Изменить размер шрифта - +
На душе стало приятное и светло. С днем рождения, малышка!

Останки Барби отправились в мусорное ведро, где их и обнаружили следующим утром.

Камилла равнодушно выслушала причитания уставшей женщины, назвавшей ее неблагодарной дочерью. Столь же равнодушно она приняла и два удара ремнем со стороны мужчины, посчитавшего себя ее отцом. А потом ушла в свой уголок: играть в деревянных марионеток, которых делала сама. Раз! И ручка из дощечки поднялась вверх, чтобы приветливо ей помахать. Два! Голова из винной пробки склонилась в поклоне. Три! Тельце дернулось, и упало на колени. Четыре! Вновь подскочило, повинуясь воле хозяйки. Пять! Замерло, ожидая новых приказаний. Камилла смотрела на нитки, их концы были зажаты в ее руке. Потом ножницами она их перерезала. Самодельная кукла упала. Детская ножка наступила на игрушку второй раз. И застыла, ожидая сладкой судороги. Но ничего не произошло. Тело и душа молчали. До жалкой марионетки им не было никакого дела.

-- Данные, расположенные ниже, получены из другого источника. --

(* ===== verification/DevfreqNodes.v ===== *)
(** * What devfreq shows and locks (rknpu_devfreq_dkms.c, rknpu_debugfs_ctrl.c)

    The sysfs node of the frequency, the debugfs node that lists the clocks, the
    lock of devfreq and the callbacks of runtime PM, with the stub build that
    replaces them (rknpu_devfreq_stub.c) behind one interface: what the power
    references and runtime PM of the device rely on. *)

From stdpp Require Import pretty.
From S2P Require Import Prelude Devfreq.

(** ** The DKMS build *)

(** The depth of devfreq->lock, which is taken when there is a device. *)
Definition rknpu_devfreq_lock (s : dvfs) (depth : Z) : Z := if devfreq s then depth + 1 else depth.
Definition rknpu_devfreq_unlock (s : dvfs) (depth : Z) : Z := if devfreq s then depth - 1 else depth.

Definition rknpu_devfreq_runtime_suspend (s : dvfs) : Z * dvfs := (0, s).
Definition rknpu_devfreq_runtime_resume (s : dvfs) : Z * dvfs := (0, s).

Definition rknpu_freq_show (s : dvfs) : string := pretty (current_freq s) +:+ newline.

(** The attributes of the device: device_create_file answers [ret]. *)
Definition rknpu_devfreq_create_sysfs (ret : Z) (attrs : list string) : Z * list string :=
  (ret, if ret =? 0 then "rknpu_freq" :: attrs else attrs).
Definition rknpu_devfreq_remove_sysfs (attrs : list string) : list string :=
  filter (fun a => a <> "rknpu_freq") attrs.

(** ** The stub build *)

Definition stub_devfreq_lock (depth : Z) : Z := depth.
Definition stub_devfreq_unlock (depth : Z) : Z := depth.
Definition stub_devfreq_init : Z := 0.
Definition stub_devfreq_remove (s : dvfs) : dvfs := s.
Definition stub_devfreq_runtime_suspend (s : dvfs) : Z * dvfs := (0, s).
Definition stub_devfreq_runtime_resume (s : dvfs) : Z * dvfs := (0, s).

(** ** A kernel without devfreq

    The inline functions of rknpu_devfreq.h. *)

Definition inline_devfreq_init : Z := -EOPNOTSUPP.
Definition inline_devfreq_remove (s : dvfs) : dvfs := s.
Definition inline_devfreq_lock (depth : Z) : Z := depth.
Definition inline_devfreq_unlock (depth : Z) : Z := depth.
Definition inline_devfreq_runtime_suspend (s : dvfs) : Z * dvfs := (-EOPNOTSUPP, s).
Definition inline_devfreq_runtime_resume (s : dvfs) : Z * dvfs := (-EOPNOTSUPP, s).

(** ** The interface *)

(** Power-on and power-off run between the lock and the unlock, which undo each
    other; runtime PM leaves the operating point alone. *)
Class DevfreqBuild := {
  devfreq_lock : dvfs -> Z -> Z;
  devfreq_unlock : dvfs -> Z -> Z;
  runtime_suspend : dvfs -> Z * dvfs;
  runtime_resume : dvfs -> Z * dvfs;
  lock_balanced : forall s depth, devfreq_unlock s (devfreq_lock s depth) = depth;
  runtime_pm_quiet : forall s, (runtime_suspend s).2 = s /\ (runtime_resume s).2 = s;
}.

Lemma dkms_lock_balanced (s : dvfs) (depth : Z) : rknpu_devfreq_unlock s (rknpu_devfreq_lock s depth) = depth.
Proof. unfold rknpu_devfreq_lock, rknpu_devfreq_unlock. destruct (devfreq s); lia. Qed.

#[export] Instance devfreq_dkms : DevfreqBuild := {|
  devfreq_lock := rknpu_devfreq_lock; devfreq_unlock := rknpu_devfreq_unlock;
  runtime_suspend := rknpu_devfreq_runtime_suspend; runtime_resume := rknpu_devfreq_runtime_resume;
  lock_balanced := dkms_lock_balanced; runtime_pm_quiet := fun s => conj eq_refl eq_refl |}.
#[export] Instance devfreq_stub : DevfreqBuild := {|
  devfreq_lock := fun _ => stub_devfreq_lock; devfreq_unlock := fun _ => stub_devfreq_unlock;
  runtime_suspend := stub_devfreq_runtime_suspend; runtime_resume := stub_devfreq_runtime_resume;
  lock_balanced := fun _ _ => eq_refl; runtime_pm_quiet := fun s => conj eq_refl eq_refl |}.
#[export] Instance devfreq_inline : DevfreqBuild := {|
  devfreq_lock := fun _ => inline_devfreq_lock; devfreq_unlock := fun _ => inline_devfreq_unlock;
  runtime_suspend := inline_devfreq_runtime_suspend; runtime_resume := inline_devfreq_runtime_resume;
  lock_balanced := fun _ _ => eq_refl; runtime_pm_quiet := fun s => conj eq_refl eq_refl |}.

(** rknpu_drv.c: the callbacks of the device, and the change of frequency that
    devfreq makes with its lock held. *)
Definition rknpu_runtime_suspend {b : DevfreqBuild} (s : dvfs) : Z * dvfs := runtime_suspend s.
Definition rknpu_runtime_resume {b : DevfreqBuild} (s : dvfs) : Z * dvfs := runtime_resume s.

(** Without devfreq the callback fails, so runtime PM never suspends the device;
    the other two builds let it. *)
Lemma runtime_suspend_results (s : dvfs) :
  (rknpu_runtime_suspend (b := devfreq_inline) s).1 = -EOPNOTSUPP /\
  (rknpu_runtime_suspend (b := devfreq_stub) s).1 = 0 /\ (rknpu_runtime_suspend (b := devfreq_dkms) s).1 = 0.
Proof. done. Qed.

(** ** The list of the clocks

    [clks] are the rates of the clocks of the device, for those that there are. *)
Definition clock_lines (clks : list (option Z)) : list string :=
  concat (imap (fun i c => match c with
    | Some rate => ["  clk[" +:+ pretty (Z.of_nat i) +:+ "] rate: " +:+ pretty rate +:+ " Hz" +:+ newline]
    | None => []
    end) (take 4 clks)).
Definition available (b : bool) : string := if b then "available" else "not available".
Definition clock_source_show (clks : list (option Z)) (s : dvfs) : list string :=
  ["SCMI clock: " +:+ available (scmi_clk s) +:+ newline] ++
  (if scmi_clk s then ["  clk_scmi_npu rate: " +:+ pretty (clk_get_rate s) +:+ " Hz" +:+ newline] else []) ++
  ["Device clocks: " +:+ pretty (Z.of_nat (length clks)) +:+ newline] ++
  clock_lines clks ++
  ["VDD regulator: " +:+ available (vdd s) +:+ newline] ++
  (if vdd s then ["  voltage: " +:+ pretty (op_uv (hw s)) +:+ " uV" +:+ newline] else []).

(** ** What the sysfs node shows *)

(** The sysfs node shows what the clock does.  Whatever is written to it, and
    whatever the runtime PM of either build does afterwards, it shows the rate of
    the clock if it did before. *)
Theorem sysfs_shows_clock_rate {b : DevfreqBuild} (ans : dvfs_answer) (parsed : Z + Z) (count ret : Z)
    (s s' : dvfs) :
  current_freq s = clk_get_rate s -> rknpu_freq_store ans parsed count s = (ret, s') ->
  rknpu_freq_show (rknpu_runtime_resume (rknpu_runtime_suspend s').2).2 = pretty (clk_get_rate s') +:+ newline.
Proof.
  intros Hs H. unfold rknpu_runtime_resume, rknpu_runtime_suspend.
  rewrite (proj1 (runtime_pm_quiet s')), (proj2 (runtime_pm_quiet s')).
  enough (current_freq s' = clk_get_rate s') as E by (unfold rknpu_freq_show; by rewrite E).
  unfold rknpu_freq_store in H. destruct parsed as [e|freq]; [by injection H as _ <-|].
  destruct (rknpu_devfreq_target ans _ 0 s) as [[[r out] s1] ops] eqn:E. injection H as _ <-.
  exact (proj2 (devfreq_reports_clock_rate ans (if RKNPU_MAX_FREQ <? freq then RKNPU_MAX_FREQ else freq) 0 s s1 r out ops) Hs E).
Qed.

(** A write through debugfs goes past devfreq: the clock changes, the sysfs node
    and the voltage do not. *)
Lemma debugfs_bypasses_devfreq (ans : dvfs_answer) (num_clks val rate : Z) (s : dvfs) :
  ctrl_clk num_clks s = true -> set_rate ans val = (0, rate) ->
  exists s', freq_hz_set ans num_clks val s = (0, s') /\ clk_get_rate s' = rate /\
    rknpu_freq_show s' = rknpu_freq_show s /\ op_uv (hw s') = op_uv (hw s).
Proof.
  intros Hc Hr. unfold freq_hz_set, clk_set_rate. rewrite Hc, Hr. cbn [negb Z.eqb]. by eexists.
Qed.

(** A write of 600 MHz on the DKMS build; 900 MHz through debugfs. *)
Lemma sysfs_shows_clock_rate_witness :
  exists s', rknpu_freq_store example_answer (inr 600000000) 10 example_dvfs = (10, s') /\
    rknpu_freq_show s' = "600000000" +:+ newline /\
    exists s2, freq_hz_set example_answer 0 900000000 s' = (0, s2) /\ clk_get_rate s2 = 900000000 /\
      rknpu_freq_show s2 = "600000000" +:+ newline.
Proof.
  destruct (rknpu_freq_store example_answer (inr 600000000) 10 example_dvfs) as [r s'] eqn:E.
  pose proof (sysfs_shows_clock_rate (b := devfreq_dkms) example_answer (inr 600000000) 10 r example_dvfs s'
    eq_refl E) as H. cbn in H.
  assert (r = 10 /\ clk_get_rate s' = 600000000 /\ scmi_clk s' = true) as (-> & Er & Hc)
    by (vm_compute in E; injection E as <- <-; by repeat split).
  exists s'. split; [done|]. rewrite Er in H. split; [exact H|].
  destruct (debugfs_bypasses_devfreq example_answer 0 900000000 900000000 s') as (s2 & H1 & H2 & H3 & _);
    [by unfold ctrl_clk; rewrite Hc | done |].
  exists s2. split; [exact H1|]. split; [exact H2|]. by rewrite H3.
Defined.
(** When the supply of the memories cannot be lowered, npu_opp_helper puts
    the old rate back before it raises the supply of the NPU again: it passes
    through the old rate at the new voltage, which does not suit it when the
    old rate needs more. *)
Theorem opp_helper_restore_undervolts (need_vdd need_mem : Z -> Z) (ans : helper_answer) (scmi : bool)
    (old new : opp) (current e v : Z) (s : helper_state) :
  0 <= enable_ret ans -> rate new < rate old ->
  rate_ret ans ClkDown (rate new) = (0, rate new) -> rate_ret ans ClkBack (rate old) = (0, rate old) ->
  volt_ret ans VddDown (vdd_uv new) = (0, vdd_uv new) -> volt_ret ans MemDown (mem_uv new) = (e, v) ->
  e <> 0 -> vdd_uv new < need_vdd (rate old) ->
  let '(ret, s') := npu_opp_helper ans true scmi old new current s in
  ret = e /\ {| rate := rate old; vdd_uv := vdd_uv new; mem_uv := mem_uv (at_opp s) |} ∈ trail s' /\
  ~ Forall (powered need_vdd need_mem) (trail s').
Proof.
  intros He Hlt Hc1 Hc2 Hv1 Hv2 Hne Hneed.
  destruct (npu_opp_helper ans true scmi old new current s) as [ret s'] eqn:E.
  assert (H : ret = e /\ {| rate := rate old; vdd_uv := vdd_uv new; mem_uv := mem_uv (at_opp s) |} ∈ trail s').
  { revert E. unfold npu_opp_helper, opp_helper_body, scale_down, set_clk, set_volt. cbn [orb].
    destruct (Z.ltb_spec (enable_ret ans) 0); [lia|]. destruct (Z.leb_spec (rate old) (rate new)); [lia|].
    rewrite Hc1. cbn [Z.eqb]. rewrite Hv1. cbn [Z.eqb negb]. rewrite Hv2.
    destruct (Z.eqb_spec e 0); [done|]. cbn [negb]. intros [= <- <-]. split; [done|].
    unfold restore_freq, restore_rm, restore_voltage, set_clk, set_volt. rewrite Hc2. cbn [Z.eqb].
    repeat match goal with |- context [volt_ret ans ?c ?u] => destruct (volt_ret ans c u) as [? ?] end.
    cbn [fst snd]. repeat case_match; cbn; rewrite !elem_of_app; set_solver. }
  destruct H as [-> H]. split; [done|]. split; [done|]. intros HF.
  rewrite Forall_forall in HF. destruct (HF _ H) as [Hp _]. cbn in Hp. lia.
Qed.

(** Two operating points; [mem_stuck] is the error of lowering the supply of
    the memories. *)
Definition example_old : opp := {| rate := 900; vdd_uv := 900; mem_uv := 900 |}.
Definition example_new : opp := {| rate := 600; vdd_uv := 700; mem_uv := 700 |}.
Definition example_helper (mem_stuck : Z) : helper_answer := {|
  enable_ret := 0;
  volt_ret := fun c uv => (match c with MemDown => mem_stuck | _ => 0 end, uv);
  rate_ret := fun _ r => (0, r);
  read_margin := fun uv => if uv <? 800 then 4 else 2;
  intermediate := fun old new _ => Z.min old new |}.
Definition example_helper_state : helper_state :=
  {| at_opp := example_old; trail := []; margins := []; opp_clks := 0 |}.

В жизни каждого однажды кончается детство и наступает зрелость. У кого-то это происходит в двадцать, тридцать лет, у кого-то в десять. Дело не в биологии, дело — в психологии. И в сопутствующих обстоятельствах. Урок, полученный в свой одиннадцатый день рождения, Камилла запомнила навсегда. Красота всегда выигрывает, особенно, если она соответствует общепринятым стандартам. И ее гибель приносит несоизмеримо больше страдания и удовольствия.

Она мечтала быть самой красивой, самой умной, самой любимой. Самой-самой. Чтобы девочки доверяли ей свои смешные секреты, чтобы мальчишки ходили за ней ходуном, падали от восхищения и сами в штабеля укладывались. В шестом классе она тайком от родителей перекрасила волосы. И стала блондинкой. То есть она думала, что станет таковой, но пегие волосы после того, как их осветлили и тонировали, приобрели тусклый сиреневатый оттенок. Камилла проплакала целый день, а перед возвращением родителей взяла бритву отца и постриглась наголо.

Насмешки одноклассников, неприкрытая жалость учителей, внимательное равнодушие домашних, не перестающих говорить о своей любви, — одна сторона медали, которую вскоре она научилась не замечать. Другая — соседский двор, где ее называли Женей, и где ее считали вполне нормальным пацаном. Не без тараканов, конечно. Но у кого их нет?

Небрежно повязанная бандана, армейские ботинки, просторная толстовка, скрывавшая перевязанную грудь, размашистые — мужские — движения, хриплый голос и заученный прищур. Ей не было нужды скрывать свое женское "я", природа и так постаралась за нее. Единственное неудобство случалось раз в месяц. Тампоны тампонами, но они слонялись по улицам часами, и Камилла боялась, что однажды ее тщательно скрываемое женское естество станет явным. Были и другие моменты, но она с истинно женским упрямством и мужским напором научилась их обходить. Иногда, вглядываясь, в лица дворовых приятелей, она задавалась вопросом: неужели не видят, неужели не чувствуют? И не находила ответа. А, может, и не пыталась его найти.

Здесь были свои законы. Свои герои и свои парии. Женя-Камилла с восторгом окунался (окуналась?) в эту непривычную, но притягательную жизнь. И была (был?) готова (готов?) следовать за вожаком — Джокером — куда угодно и зачем угодно. Лишь бы рядом. И вместе. Каждый раз при виде его накачанного торса ее (его?) охватывало сладкое возбуждение. Он (она?) судорожно сглатывал (сглатывала?), представляя себя… Впрочем, у каждого свои фантазии, и нам нет дело до них.

Но однажды и эта жизнь рухнула, когда в их бесшабашный и опасный двор забрела трогательная блондинка в бирюзовом плаще и глазами испуганной лани. Джокер мгновенно подобрался и пружинисто, словно хищный зверь, перехватил ее у парадной. Пацаны загалдели, предвкушая потеху: Джокер славился тем, что обламывал девчонок, как кусты сирени. Напрягся (напряглась?) и Женя-Камилла, но совсем по иной причине. Интуитивно в хрупкой блондинке она (он?) разглядела (разглядел?) свою соперницу.